Without changing a single word, restate the entries below.

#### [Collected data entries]
################

(** The test a pair [{ event, data }] has to pass in the filter of
    [_message$(event)]: a name that is not empty and not reserved, and a
    truthy [data]. *)
Definition deliverable (event : string) (d : value) : bool :=
  negb (event =? EmptyString) && negb (event =? "error") &&
  negb (event =? "close") && truthy d.

(** The transport behind socket [k] delivers the messages [ms] in order. *)
Definition received (k : nat) (ms : list value) : list action :=
  List.map (Received k) ms.

(** The status subject never fails, and once it has completed there is no
    handle, no session, and the subject has ended. *)
Definition status_inv (c : client) : Prop :=
  match stopped (_connectionStatus_dollar c) with
  | Active => True
  | Completed =>
      _socket c = None /\ _reconnectionObservable c = None /\
      stopped (this_ c) <> Active
  | Errored _ => False
  end.

(** The subject completes only together with the status subject. *)
Definition completion_inv (c : client) : Prop :=
  stopped (this_ c) = Completed ->
  stopped (_connectionStatus_dollar c) = Completed.

(* ===================================================================== *)
(** * Properties of the codec *)
(* ===================================================================== *)

Section CodecFacts.

Context {J : JSON}.

Lemma deserializer_cases (e : MessageEvent) :
  _deserializer e =
  match JSON_parse (data e) with
  | Ok v => Ok v
  | Throw _ => Ok (data e)
  end.
Proof. unfold _deserializer, try_catch. destruct (JSON_parse (data e)); reflexivity. Qed.


End CodecFacts.

(** ** [JSON.parse] reads back what [JSON.stringify] printed *)

Module RefJSONFacts.
Import RefJSON.
Unset Implicit Arguments.

Lemma append_assoc (a b c : string) : (a ++ b) ++ c = a ++ (b ++ c).
Proof. induction a as [| x a IH]; simpl; [reflexivity | now rewrite IH]. Qed.

Lemma append_nil_r (a : string) : a ++ EmptyString = a.
Proof. induction a as [| x a IH]; simpl; [reflexivity | now rewrite IH]. Qed.

Lemma length_append (a b : string) :
  String.length (a ++ b) = String.length a + String.length b.
Proof. induction a as [| x a IH]; simpl; [reflexivity | now rewrite IH]. Qed.

Lemma length_cons c (s : string) : String.length (String c s) = S (String.length s).
Proof. reflexivity. Qed.

Lemma length_nil : String.length EmptyString = 0.
Proof. reflexivity. Qed.

Ltac lengths H :=
  repeat first [rewrite length_append in H | rewrite length_cons in H
               | rewrite length_nil in H].

Lemma strip_append p r : strip p (p ++ r) = Some r.
Proof.
  induction p as [| c p IH]; simpl; [reflexivity |].
  now rewrite Ascii.eqb_refl.
Qed.

(** *** Strings *)

Lemma read_escape_char c t :
  read_string (escape_char c ++ t) = prepend (String c EmptyString) (read_string t).
Proof.
  destruct c as [[] [] [] [] [] [] [] []]; reflexivity.
Qed.

Lemma read_string_escape s rest :
  read_string (escape s ++ String dquote rest) = Some (s, rest).
Proof.
  induction s as [| c s IH]; [reflexivity |].
  simpl escape. rewrite append_assoc, read_escape_char, IH. reflexivity.
Qed.

(** *** Numbers *)

Lemma delimited_cases rest :
  delimited rest = true ->
  rest = EmptyString \/
  exists c r, rest = String c r /\
              (c = "," \/ c = "]" \/ c = "}")%char.
Proof.
  destruct rest as [| c r]; [now left |]. simpl. intros H. right. exists c, r.
  split; [reflexivity |].
  apply orb_prop in H as [H | H]; [apply orb_prop in H as [H | H] |];
    apply Ascii.eqb_eq in H; auto.
Qed.

Lemma read_digits_uint d rest :
  delimited rest = true ->
  read_digits (NilEmpty.string_of_uint d ++ rest) = (NilEmpty.string_of_uint d, rest).
Proof.
  intros Hr. induction d; cbn; rewrite ?IHd; try reflexivity.
  destruct (delimited_cases rest Hr) as [-> | (c & r & -> & [-> | [-> | ->]])];
    reflexivity.
Qed.

Lemma skip_delimited rest : delimited rest = true -> skip rest = rest.
Proof.
  intros Hr.
  destruct (delimited_cases rest Hr) as [-> | (c & r & -> & [-> | [-> | ->]])];
    reflexivity.
Qed.

Lemma read_fraction_delimited rest :
  delimited rest = true -> read_fraction rest = Some (EmptyString, rest).
Proof.
  intros Hr.
  destruct (delimited_cases rest Hr) as [-> | (c & r & -> & [-> | [-> | ->]])];
    reflexivity.
Qed.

################

#### [RESULT FOR THIS TASK]
(** The test a pair [{ event, data }] has to pass in the filter of
    [_message$(event)]: a name that is not empty and not reserved, and a
    truthy [data]. *)
Definition deliverable (event : string) (d : value) : bool :=
  negb (event =? EmptyString) && negb (event =? "error") &&
  negb (event =? "close") && truthy d.

(** The transport behind socket [k] delivers the messages [ms] in order. *)
Definition received (k : nat) (ms : list value) : list action :=
  List.map (Received k) ms.

(** The status subject never fails, and once it has completed there is no
    handle, no session, and the subject has ended. *)
Definition status_inv (c : client) : Prop :=
  match stopped (_connectionStatus_dollar c) with
  | Active => True
  | Completed =>
      _socket c = None /\ _reconnectionObservable c = None /\
      stopped (this_ c) <> Active
  | Errored _ => False
  end.

(** The subject completes only together with the status subject. *)
Definition completion_inv (c : client) : Prop :=
  stopped (this_ c) = Completed ->
  stopped (_connectionStatus_dollar c) = Completed.

(* ===================================================================== *)
(** * Properties of the codec *)
(* ===================================================================== *)

Section CodecFacts.

Context {J : JSON}.

Lemma deserializer_cases (e : MessageEvent) :
  _deserializer e =
  match JSON_parse (data e) with
  | Ok v => Ok v
  | Throw _ => Ok (data e)
  end.
Proof. unfold _deserializer, try_catch. destruct (JSON_parse (data e)); reflexivity. Qed.


End CodecFacts.

(** ** [JSON.parse] reads back what [JSON.stringify] printed *)

Module RefJSONFacts.
Import RefJSON.
Unset Implicit Arguments.

Lemma append_assoc (a b c : string) : (a ++ b) ++ c = a ++ (b ++ c).
Proof. induction a as [| x a IH]; simpl; [reflexivity | now rewrite IH]. Qed.

Lemma append_nil_r (a : string) : a ++ EmptyString = a.
Proof. induction a as [| x a IH]; simpl; [reflexivity | now rewrite IH]. Qed.

Lemma length_append (a b : string) :
  String.length (a ++ b) = String.length a + String.length b.
Proof. induction a as [| x a IH]; simpl; [reflexivity | now rewrite IH]. Qed.

Lemma length_cons c (s : string) : String.length (String c s) = S (String.length s).
Proof. reflexivity. Qed.

Lemma length_nil : String.length EmptyString = 0.
Proof. reflexivity. Qed.

Ltac lengths H :=
  repeat first [rewrite length_append in H | rewrite length_cons in H
               | rewrite length_nil in H].

Lemma strip_append p r : strip p (p ++ r) = Some r.
Proof.
  induction p as [| c p IH]; simpl; [reflexivity |].
  now rewrite Ascii.eqb_refl.
Qed.

(** *** Strings *)

Lemma read_escape_char c t :
  read_string (escape_char c ++ t) = prepend (String c EmptyString) (read_string t).
Proof.
  destruct c as [[] [] [] [] [] [] [] []]; reflexivity.
Qed.

Lemma read_string_escape s rest :
  read_string (escape s ++ String dquote rest) = Some (s, rest).
Proof.
  induction s as [| c s IH]; [reflexivity |].
  simpl escape. rewrite append_assoc, read_escape_char, IH. reflexivity.
Qed.

(** *** Numbers *)

Lemma delimited_cases rest :
  delimited rest = true ->
  rest = EmptyString \/
  exists c r, rest = String c r /\
              (c = "," \/ c = "]" \/ c = "}")%char.
Proof.
  destruct rest as [| c r]; [now left |]. simpl. intros H. right. exists c, r.
  split; [reflexivity |].
  apply orb_prop in H as [H | H]; [apply orb_prop in H as [H | H] |];
    apply Ascii.eqb_eq in H; auto.
Qed.

Lemma read_digits_uint d rest :
  delimited rest = true ->
  read_digits (NilEmpty.string_of_uint d ++ rest) = (NilEmpty.string_of_uint d, rest).
Proof.
  intros Hr. induction d; cbn; rewrite ?IHd; try reflexivity.
  destruct (delimited_cases rest Hr) as [-> | (c & r & -> & [-> | [-> | ->]])];
    reflexivity.
Qed.

Lemma skip_delimited rest : delimited rest = true -> skip rest = rest.
Proof.
  intros Hr.
  destruct (delimited_cases rest Hr) as [-> | (c & r & -> & [-> | [-> | ->]])];
    reflexivity.
Qed.

Lemma read_fraction_delimited rest :
  delimited rest = true -> read_fraction rest = Some (EmptyString, rest).
Proof.
  intros Hr.
  destruct (delimited_cases rest Hr) as [-> | (c & r & -> & [-> | [-> | ->]])];
    reflexivity.
Qed.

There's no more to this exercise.